##### DATA FOR ANALYSIS
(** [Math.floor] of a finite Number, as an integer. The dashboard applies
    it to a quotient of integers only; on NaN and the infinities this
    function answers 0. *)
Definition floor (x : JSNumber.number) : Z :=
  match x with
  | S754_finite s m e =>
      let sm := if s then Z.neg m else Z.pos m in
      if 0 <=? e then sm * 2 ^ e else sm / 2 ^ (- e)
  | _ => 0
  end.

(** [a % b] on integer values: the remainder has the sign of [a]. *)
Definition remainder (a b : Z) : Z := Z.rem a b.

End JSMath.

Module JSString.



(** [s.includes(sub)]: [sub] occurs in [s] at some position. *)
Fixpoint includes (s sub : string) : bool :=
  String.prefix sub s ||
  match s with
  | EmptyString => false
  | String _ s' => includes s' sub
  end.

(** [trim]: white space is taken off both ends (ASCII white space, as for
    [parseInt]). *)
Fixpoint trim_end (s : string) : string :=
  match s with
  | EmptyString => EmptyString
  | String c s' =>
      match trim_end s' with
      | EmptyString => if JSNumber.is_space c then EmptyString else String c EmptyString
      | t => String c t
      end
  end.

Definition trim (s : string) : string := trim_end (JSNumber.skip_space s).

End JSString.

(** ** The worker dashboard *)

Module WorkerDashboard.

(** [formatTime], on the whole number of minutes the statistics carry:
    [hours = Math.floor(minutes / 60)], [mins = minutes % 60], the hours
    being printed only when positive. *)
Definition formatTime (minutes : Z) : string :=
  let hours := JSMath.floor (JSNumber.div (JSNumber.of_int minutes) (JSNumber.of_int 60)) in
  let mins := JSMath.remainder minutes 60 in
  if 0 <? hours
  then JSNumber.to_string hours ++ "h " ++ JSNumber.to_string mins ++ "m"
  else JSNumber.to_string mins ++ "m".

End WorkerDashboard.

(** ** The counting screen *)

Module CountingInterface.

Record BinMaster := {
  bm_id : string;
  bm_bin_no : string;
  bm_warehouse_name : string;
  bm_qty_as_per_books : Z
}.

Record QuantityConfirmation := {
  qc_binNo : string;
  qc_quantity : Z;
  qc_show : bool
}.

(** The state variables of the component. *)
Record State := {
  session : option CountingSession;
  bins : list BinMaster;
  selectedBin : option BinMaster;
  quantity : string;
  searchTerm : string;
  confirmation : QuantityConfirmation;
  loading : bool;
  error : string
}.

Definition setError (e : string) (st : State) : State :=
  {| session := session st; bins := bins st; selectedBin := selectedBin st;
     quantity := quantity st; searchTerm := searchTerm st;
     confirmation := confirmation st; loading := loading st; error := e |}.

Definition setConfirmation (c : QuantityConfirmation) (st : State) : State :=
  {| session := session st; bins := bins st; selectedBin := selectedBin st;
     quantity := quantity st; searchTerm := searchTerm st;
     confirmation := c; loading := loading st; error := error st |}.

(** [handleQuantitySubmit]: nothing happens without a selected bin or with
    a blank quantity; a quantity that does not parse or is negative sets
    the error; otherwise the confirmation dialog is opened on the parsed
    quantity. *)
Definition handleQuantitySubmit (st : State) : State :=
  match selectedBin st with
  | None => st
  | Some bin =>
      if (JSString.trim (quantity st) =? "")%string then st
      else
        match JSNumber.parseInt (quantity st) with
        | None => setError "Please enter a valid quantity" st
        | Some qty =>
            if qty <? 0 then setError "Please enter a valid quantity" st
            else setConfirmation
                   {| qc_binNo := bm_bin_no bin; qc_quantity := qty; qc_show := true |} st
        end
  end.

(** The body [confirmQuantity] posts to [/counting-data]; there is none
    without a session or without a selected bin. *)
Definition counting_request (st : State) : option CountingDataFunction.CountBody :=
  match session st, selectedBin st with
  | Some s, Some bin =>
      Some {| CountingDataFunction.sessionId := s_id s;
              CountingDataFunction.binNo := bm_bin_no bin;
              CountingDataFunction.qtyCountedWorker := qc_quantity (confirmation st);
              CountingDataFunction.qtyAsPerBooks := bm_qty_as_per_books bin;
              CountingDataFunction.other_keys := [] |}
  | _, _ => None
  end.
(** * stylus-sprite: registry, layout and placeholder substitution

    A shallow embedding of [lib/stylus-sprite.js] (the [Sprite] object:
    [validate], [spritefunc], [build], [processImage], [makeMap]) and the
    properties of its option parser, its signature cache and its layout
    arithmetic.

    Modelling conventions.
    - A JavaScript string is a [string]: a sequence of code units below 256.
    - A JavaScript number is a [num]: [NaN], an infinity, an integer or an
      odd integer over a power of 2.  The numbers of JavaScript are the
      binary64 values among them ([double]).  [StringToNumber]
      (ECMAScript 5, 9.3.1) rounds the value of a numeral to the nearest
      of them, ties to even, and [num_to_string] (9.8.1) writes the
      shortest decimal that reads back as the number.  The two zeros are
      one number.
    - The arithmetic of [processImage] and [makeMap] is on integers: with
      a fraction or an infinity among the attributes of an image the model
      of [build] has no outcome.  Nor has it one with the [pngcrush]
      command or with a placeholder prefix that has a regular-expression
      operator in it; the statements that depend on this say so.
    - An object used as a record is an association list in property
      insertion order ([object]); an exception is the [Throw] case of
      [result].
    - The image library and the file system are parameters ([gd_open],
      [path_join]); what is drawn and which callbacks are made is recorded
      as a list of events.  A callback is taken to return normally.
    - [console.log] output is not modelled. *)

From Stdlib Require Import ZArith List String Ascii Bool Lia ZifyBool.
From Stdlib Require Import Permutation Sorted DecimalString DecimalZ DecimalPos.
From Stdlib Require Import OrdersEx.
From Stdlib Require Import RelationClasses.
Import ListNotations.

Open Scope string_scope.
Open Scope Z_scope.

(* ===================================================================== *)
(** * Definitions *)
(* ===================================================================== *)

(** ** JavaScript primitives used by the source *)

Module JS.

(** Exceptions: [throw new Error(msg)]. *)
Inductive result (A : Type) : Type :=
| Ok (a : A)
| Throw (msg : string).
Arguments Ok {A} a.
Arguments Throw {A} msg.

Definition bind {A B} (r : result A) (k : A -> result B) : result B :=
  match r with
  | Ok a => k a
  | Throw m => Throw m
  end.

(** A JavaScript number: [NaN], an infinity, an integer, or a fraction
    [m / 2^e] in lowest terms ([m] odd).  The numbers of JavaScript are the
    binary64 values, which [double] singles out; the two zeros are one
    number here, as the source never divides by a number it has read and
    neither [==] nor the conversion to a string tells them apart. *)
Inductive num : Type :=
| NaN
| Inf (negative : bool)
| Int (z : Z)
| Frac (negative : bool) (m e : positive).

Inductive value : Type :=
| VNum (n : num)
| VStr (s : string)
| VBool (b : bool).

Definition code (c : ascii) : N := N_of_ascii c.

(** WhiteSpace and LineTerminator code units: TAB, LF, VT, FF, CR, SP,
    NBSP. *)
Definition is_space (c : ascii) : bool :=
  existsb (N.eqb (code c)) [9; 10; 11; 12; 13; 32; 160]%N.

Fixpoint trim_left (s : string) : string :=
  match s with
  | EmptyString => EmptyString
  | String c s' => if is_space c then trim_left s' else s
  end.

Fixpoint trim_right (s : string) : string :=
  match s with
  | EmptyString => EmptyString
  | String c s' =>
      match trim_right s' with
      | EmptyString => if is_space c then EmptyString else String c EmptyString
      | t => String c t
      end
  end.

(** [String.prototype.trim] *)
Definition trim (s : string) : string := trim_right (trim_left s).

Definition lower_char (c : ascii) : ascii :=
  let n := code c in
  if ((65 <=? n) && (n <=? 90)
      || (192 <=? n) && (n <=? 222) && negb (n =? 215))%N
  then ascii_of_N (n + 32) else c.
##########
- _TASK DESCRIPTION_
Return all of the material exactly as written, from the first line through the last.

- _RESPONSE_
(** [Math.floor] of a finite Number, as an integer. The dashboard applies
    it to a quotient of integers only; on NaN and the infinities this
    function answers 0. *)
Definition floor (x : JSNumber.number) : Z :=
  match x with
  | S754_finite s m e =>
      let sm := if s then Z.neg m else Z.pos m in
      if 0 <=? e then sm * 2 ^ e else sm / 2 ^ (- e)
  | _ => 0
  end.

(** [a % b] on integer values: the remainder has the sign of [a]. *)
Definition remainder (a b : Z) : Z := Z.rem a b.

End JSMath.

Module JSString.



(** [s.includes(sub)]: [sub] occurs in [s] at some position. *)
Fixpoint includes (s sub : string) : bool :=
  String.prefix sub s ||
  match s with
  | EmptyString => false
  | String _ s' => includes s' sub
  end.

(** [trim]: white space is taken off both ends (ASCII white space, as for
    [parseInt]). *)
Fixpoint trim_end (s : string) : string :=
  match s with
  | EmptyString => EmptyString
  | String c s' =>
      match trim_end s' with
      | EmptyString => if JSNumber.is_space c then EmptyString else String c EmptyString
      | t => String c t
      end
  end.

Definition trim (s : string) : string := trim_end (JSNumber.skip_space s).

End JSString.

(** ** The worker dashboard *)

Module WorkerDashboard.

(** [formatTime], on the whole number of minutes the statistics carry:
    [hours = Math.floor(minutes / 60)], [mins = minutes % 60], the hours
    being printed only when positive. *)
Definition formatTime (minutes : Z) : string :=
  let hours := JSMath.floor (JSNumber.div (JSNumber.of_int minutes) (JSNumber.of_int 60)) in
  let mins := JSMath.remainder minutes 60 in
  if 0 <? hours
  then JSNumber.to_string hours ++ "h " ++ JSNumber.to_string mins ++ "m"
  else JSNumber.to_string mins ++ "m".

End WorkerDashboard.

(** ** The counting screen *)

Module CountingInterface.

Record BinMaster := {
  bm_id : string;
  bm_bin_no : string;
  bm_warehouse_name : string;
  bm_qty_as_per_books : Z
}.

Record QuantityConfirmation := {
  qc_binNo : string;
  qc_quantity : Z;
  qc_show : bool
}.

(** The state variables of the component. *)
Record State := {
  session : option CountingSession;
  bins : list BinMaster;
  selectedBin : option BinMaster;
  quantity : string;
  searchTerm : string;
  confirmation : QuantityConfirmation;
  loading : bool;
  error : string
}.

Definition setError (e : string) (st : State) : State :=
  {| session := session st; bins := bins st; selectedBin := selectedBin st;
     quantity := quantity st; searchTerm := searchTerm st;
     confirmation := confirmation st; loading := loading st; error := e |}.

Definition setConfirmation (c : QuantityConfirmation) (st : State) : State :=
  {| session := session st; bins := bins st; selectedBin := selectedBin st;
     quantity := quantity st; searchTerm := searchTerm st;
     confirmation := c; loading := loading st; error := error st |}.

(** [handleQuantitySubmit]: nothing happens without a selected bin or with
    a blank quantity; a quantity that does not parse or is negative sets
    the error; otherwise the confirmation dialog is opened on the parsed
    quantity. *)
Definition handleQuantitySubmit (st : State) : State :=
  match selectedBin st with
  | None => st
  | Some bin =>
      if (JSString.trim (quantity st) =? "")%string then st
      else
        match JSNumber.parseInt (quantity st) with
        | None => setError "Please enter a valid quantity" st
        | Some qty =>
            if qty <? 0 then setError "Please enter a valid quantity" st
            else setConfirmation
                   {| qc_binNo := bm_bin_no bin; qc_quantity := qty; qc_show := true |} st
        end
  end.

(** The body [confirmQuantity] posts to [/counting-data]; there is none
    without a session or without a selected bin. *)
Definition counting_request (st : State) : option CountingDataFunction.CountBody :=
  match session st, selectedBin st with
  | Some s, Some bin =>
      Some {| CountingDataFunction.sessionId := s_id s;
              CountingDataFunction.binNo := bm_bin_no bin;
              CountingDataFunction.qtyCountedWorker := qc_quantity (confirmation st);
              CountingDataFunction.qtyAsPerBooks := bm_qty_as_per_books bin;
              CountingDataFunction.other_keys := [] |}
  | _, _ => None
  end.
(** * stylus-sprite: registry, layout and placeholder substitution

    A shallow embedding of [lib/stylus-sprite.js] (the [Sprite] object:
    [validate], [spritefunc], [build], [processImage], [makeMap]) and the
    properties of its option parser, its signature cache and its layout
    arithmetic.

    Modelling conventions.
    - A JavaScript string is a [string]: a sequence of code units below 256.
    - A JavaScript number is a [num]: [NaN], an infinity, an integer or an
      odd integer over a power of 2.  The numbers of JavaScript are the
      binary64 values among them ([double]).  [StringToNumber]
      (ECMAScript 5, 9.3.1) rounds the value of a numeral to the nearest
      of them, ties to even, and [num_to_string] (9.8.1) writes the
      shortest decimal that reads back as the number.  The two zeros are
      one number.
    - The arithmetic of [processImage] and [makeMap] is on integers: with
      a fraction or an infinity among the attributes of an image the model
      of [build] has no outcome.  Nor has it one with the [pngcrush]
      command or with a placeholder prefix that has a regular-expression
      operator in it; the statements that depend on this say so.
    - An object used as a record is an association list in property
      insertion order ([object]); an exception is the [Throw] case of
      [result].
    - The image library and the file system are parameters ([gd_open],
      [path_join]); what is drawn and which callbacks are made is recorded
      as a list of events.  A callback is taken to return normally.
    - [console.log] output is not modelled. *)

From Stdlib Require Import ZArith List String Ascii Bool Lia ZifyBool.
From Stdlib Require Import Permutation Sorted DecimalString DecimalZ DecimalPos.
From Stdlib Require Import OrdersEx.
From Stdlib Require Import RelationClasses.
Import ListNotations.

Open Scope string_scope.
Open Scope Z_scope.

(* ===================================================================== *)
(** * Definitions *)
(* ===================================================================== *)

(** ** JavaScript primitives used by the source *)

Module JS.

(** Exceptions: [throw new Error(msg)]. *)
Inductive result (A : Type) : Type :=
| Ok (a : A)
| Throw (msg : string).
Arguments Ok {A} a.
Arguments Throw {A} msg.

Definition bind {A B} (r : result A) (k : A -> result B) : result B :=
  match r with
  | Ok a => k a
  | Throw m => Throw m
  end.

(** A JavaScript number: [NaN], an infinity, an integer, or a fraction
    [m / 2^e] in lowest terms ([m] odd).  The numbers of JavaScript are the
    binary64 values, which [double] singles out; the two zeros are one
    number here, as the source never divides by a number it has read and
    neither [==] nor the conversion to a string tells them apart. *)
Inductive num : Type :=
| NaN
| Inf (negative : bool)
| Int (z : Z)
| Frac (negative : bool) (m e : positive).

Inductive value : Type :=
| VNum (n : num)
| VStr (s : string)
| VBool (b : bool).

Definition code (c : ascii) : N := N_of_ascii c.

(** WhiteSpace and LineTerminator code units: TAB, LF, VT, FF, CR, SP,
    NBSP. *)
Definition is_space (c : ascii) : bool :=
  existsb (N.eqb (code c)) [9; 10; 11; 12; 13; 32; 160]%N.

Fixpoint trim_left (s : string) : string :=
  match s with
  | EmptyString => EmptyString
  | String c s' => if is_space c then trim_left s' else s
  end.

Fixpoint trim_right (s : string) : string :=
  match s with
  | EmptyString => EmptyString
  | String c s' =>
      match trim_right s' with
      | EmptyString => if is_space c then EmptyString else String c EmptyString
      | t => String c t
      end
  end.

(** [String.prototype.trim] *)
Definition trim (s : string) : string := trim_right (trim_left s).

Definition lower_char (c : ascii) : ascii :=
  let n := code c in
  if ((65 <=? n) && (n <=? 90)
      || (192 <=? n) && (n <=? 222) && negb (n =? 215))%N
  then ascii_of_N (n + 32) else c.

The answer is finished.